«Mario, c’è un mistikeis nel tuo skill-set. Fasati con gli altri per un upgrade del tool JS e fissa il bug. Poi uplodda il file col tuo know-now e postati un reminder per il briefing via call».
Non riporto un brandello di conversazione tra me ed un esponente della tribù dei Pashtun afghani del Pakistan occidentale ma una frequente richiesta che giunge da qualche mio collega d’ufficio. Perché l’informatico parla per acronimi ed i termini inglesi spopolano, peggio quando italianizzati oppure pronunciati in contesti inopportuni.
Aggiungo un ulteriore aggravio: ogni lavoro presenta il suo gergo linguistico ma la tecnologia è il regno dei termini globalizzati.
Clic, touch, download, app, mouse, whatsapp,chat, tweet, share e like sono comprensibili nel remoto villaggio della regione del Pashtunistan e nei moderni uffici del Freedom Tower di New York. E poi, durante una conversazione è più fico «ho acquistato un nuovo hard disk dallo shop on-line con PayPal» oppure «ho comprato una memoria di massa in Rete ed ho pagato con la carta di credito»?
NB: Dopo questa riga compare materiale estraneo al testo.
(* ===== verification/KeyboardTheorems.v ===== *)
(** * Properties of key resolution

    A stroke that [resolve_with_modifiers] returns makes the server select the wanted
    symbol, holds every requested modifier and no key twice, and no key of the map yields
    the symbol with fewer keys held; when it reports the symbol unavailable there is none. *)

From stdpp Require Import sets.
From S2P Require Import Prelude Text Bounded Message Effects X11 InputServer Keyboard.

(** ** Least elements *)

Section min_by.
Context {A : Type} (measure : A → nat) (lt : A → A → bool).
Context (lt_measure : ∀ a b, lt a b = false → (measure b ≤ measure a)%nat).
Context (measure_lt : ∀ a b, lt a b = true → (measure a ≤ measure b)%nat).

Lemma min_from_spec l best :
  (min_from lt best l = best ∨ min_from lt best l ∈ l) ∧
  (measure (min_from lt best l) ≤ measure best)%nat ∧
  Forall (λ a, measure (min_from lt best l) ≤ measure a)%nat l.
Proof.
  revert best. induction l as [|a l IH]; intros best; cbn [min_from].
  - split; [by left|]. split; [done|constructor].
  - destruct (IH (if lt a best then a else best)) as (Hin & Hle & Hall).
    destruct (lt a best) eqn:Hlt.
    + pose proof (measure_lt _ _ Hlt). split; [set_solver|]. split; [lia|].
      by constructor.
    + pose proof (lt_measure _ _ Hlt). split; [set_solver|]. split; [done|].
      constructor; [lia|done].
Qed.

Lemma min_by_Some l a :
  min_by lt l = Some a → a ∈ l ∧ ∀ b, b ∈ l → (measure a ≤ measure b)%nat.
Proof.
  destruct l as [|b l]; [done|]. intros [= <-].
  destruct (min_from_spec l b) as ([->|Hin] & Hle & Hall); rewrite Forall_forall in Hall;
    (split; [set_solver|]); intros c [->|Hc]%elem_of_cons; eauto.
Qed.

Lemma min_by_None l : min_by lt l = None ↔ l = [].
Proof. by destruct l. Qed.
End min_by.

Lemma min_by_strokes l s :
  min_by fewer_modifiers l = Some s →
  s ∈ l ∧ ∀ t, t ∈ l → (length (stroke_modifiers s) ≤ length (stroke_modifiers t))%nat.
Proof.
  apply (min_by_Some (λ s, length (stroke_modifiers s))); unfold fewer_modifiers;
    intros ??; case_bool_decide; intros; try done; lia.
Qed.

Lemma min_by_held l h :
  min_by fewer_held l = Some h → h ∈ l ∧ ∀ k, k ∈ l → (length h.1 ≤ length k.1)%nat.
Proof.
  apply (min_by_Some (λ h, length h.1)); unfold fewer_held; intros a b;
    repeat case_bool_decide; cbn; intros; try done; lia.
Qed.

(** ** Combinations of keys are the sublists *)

Definition pressed_bits (effective : Z) (keys : list ModifierKey) : Z :=
  fold_left (λ bits key, Z.lor bits (modifier_modifiers key)) keys effective.

Lemma held_sublist combination index effective keycodes keys :
  0 ≤ index →
  ∃ pressed, pressed `sublist_of` keys ∧
    held combination index effective keycodes keys
    = (keycodes ++ (modifier_keycode <$> pressed), pressed_bits effective pressed).
Proof.
  revert index effective keycodes. induction keys as [|key keys IH]; intros index eff kc Hi.
  { exists []. by rewrite app_nil_r. }
  cbn [held]. case_match.
  - edestruct (IH (index + 1)) as (pressed & Hsub & ->); [lia|].
    exists (key :: pressed). split; [by constructor|]. cbn. by rewrite <- (assoc_L (++)).
  - edestruct (IH (index + 1)) as (pressed & Hsub & ->); [lia|].
    exists pressed. by split; [constructor|].
Qed.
Il sottoscritto preferisce esprimersi in italiano, evitare di storpiare le parole, dribblare le sigle ed utilizzare i paroloni stranieri se necessario e nei modi (e tempi) giusti. Non è patriottismo sfrenato, purismo assoluto o chiusura alla inevitabile evoluzione della lingua di Dante bensì preferisco la bellezza della semplicità al pacchiano, l’immediatezza al prolisso, la linearità all’ambiguità. Perché l’uso dei vocaboli anglosassoni alla moda crea conversazioni fumose e – se mal pronunciati – si rischia la figuraccia, proprio come indossare un vestito kitsch ricco di colori appariscenti e sgargianti alla festa di beneficenza della parrocchia.
Dopotutto, (anche) il modo di esprimersi è una questione di stile e chi ha gusto evita imbarazzanti mistikeis.